▸ **Exercise details**
Nothing but the lines from the one with "Module Sql." through the final line of the entries below should be written out, each exactly as given.

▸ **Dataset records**

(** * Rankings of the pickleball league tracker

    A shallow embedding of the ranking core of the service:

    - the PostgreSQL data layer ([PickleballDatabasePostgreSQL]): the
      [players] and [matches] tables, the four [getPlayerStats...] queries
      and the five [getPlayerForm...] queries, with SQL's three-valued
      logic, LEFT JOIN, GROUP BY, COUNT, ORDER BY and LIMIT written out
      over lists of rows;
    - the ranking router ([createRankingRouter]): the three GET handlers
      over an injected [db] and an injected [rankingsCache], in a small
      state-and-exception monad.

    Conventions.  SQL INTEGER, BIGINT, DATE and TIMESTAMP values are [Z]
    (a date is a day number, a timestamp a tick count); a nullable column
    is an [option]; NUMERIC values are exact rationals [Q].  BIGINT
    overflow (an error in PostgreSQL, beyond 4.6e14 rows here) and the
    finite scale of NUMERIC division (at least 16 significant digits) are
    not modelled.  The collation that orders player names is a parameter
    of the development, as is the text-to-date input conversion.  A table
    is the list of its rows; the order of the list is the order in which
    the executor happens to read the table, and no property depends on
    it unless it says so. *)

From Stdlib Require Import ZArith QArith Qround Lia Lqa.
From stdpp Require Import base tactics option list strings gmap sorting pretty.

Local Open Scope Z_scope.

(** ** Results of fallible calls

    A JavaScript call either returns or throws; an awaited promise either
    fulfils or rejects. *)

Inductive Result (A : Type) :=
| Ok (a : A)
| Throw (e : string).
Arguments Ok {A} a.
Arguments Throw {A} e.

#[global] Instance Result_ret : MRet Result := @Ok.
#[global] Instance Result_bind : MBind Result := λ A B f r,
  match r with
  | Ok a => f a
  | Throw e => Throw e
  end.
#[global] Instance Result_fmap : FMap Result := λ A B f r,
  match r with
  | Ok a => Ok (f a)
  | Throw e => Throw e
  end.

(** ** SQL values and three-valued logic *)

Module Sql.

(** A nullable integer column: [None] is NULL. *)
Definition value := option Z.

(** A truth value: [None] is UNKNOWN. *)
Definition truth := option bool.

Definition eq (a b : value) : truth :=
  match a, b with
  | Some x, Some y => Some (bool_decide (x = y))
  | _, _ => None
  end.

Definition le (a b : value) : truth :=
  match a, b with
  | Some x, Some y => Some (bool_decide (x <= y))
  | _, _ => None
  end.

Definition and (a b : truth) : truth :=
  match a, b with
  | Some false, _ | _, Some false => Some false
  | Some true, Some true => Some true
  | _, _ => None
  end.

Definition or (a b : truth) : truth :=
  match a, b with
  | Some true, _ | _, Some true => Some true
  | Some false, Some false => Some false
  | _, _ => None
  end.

▸ **Task solution**
Module Sql.

(** A nullable integer column: [None] is NULL. *)
Definition value := option Z.

(** A truth value: [None] is UNKNOWN. *)
Definition truth := option bool.

Definition eq (a b : value) : truth :=
  match a, b with
  | Some x, Some y => Some (bool_decide (x = y))
  | _, _ => None
  end.

Definition le (a b : value) : truth :=
  match a, b with
  | Some x, Some y => Some (bool_decide (x <= y))
  | _, _ => None
  end.

Definition and (a b : truth) : truth :=
  match a, b with
  | Some false, _ | _, Some false => Some false
  | Some true, Some true => Some true
  | _, _ => None
  end.

Definition or (a b : truth) : truth :=
  match a, b with
  | Some true, _ | _, Some true => Some true
  | Some false, Some false => Some false
  | _, _ => None
  end.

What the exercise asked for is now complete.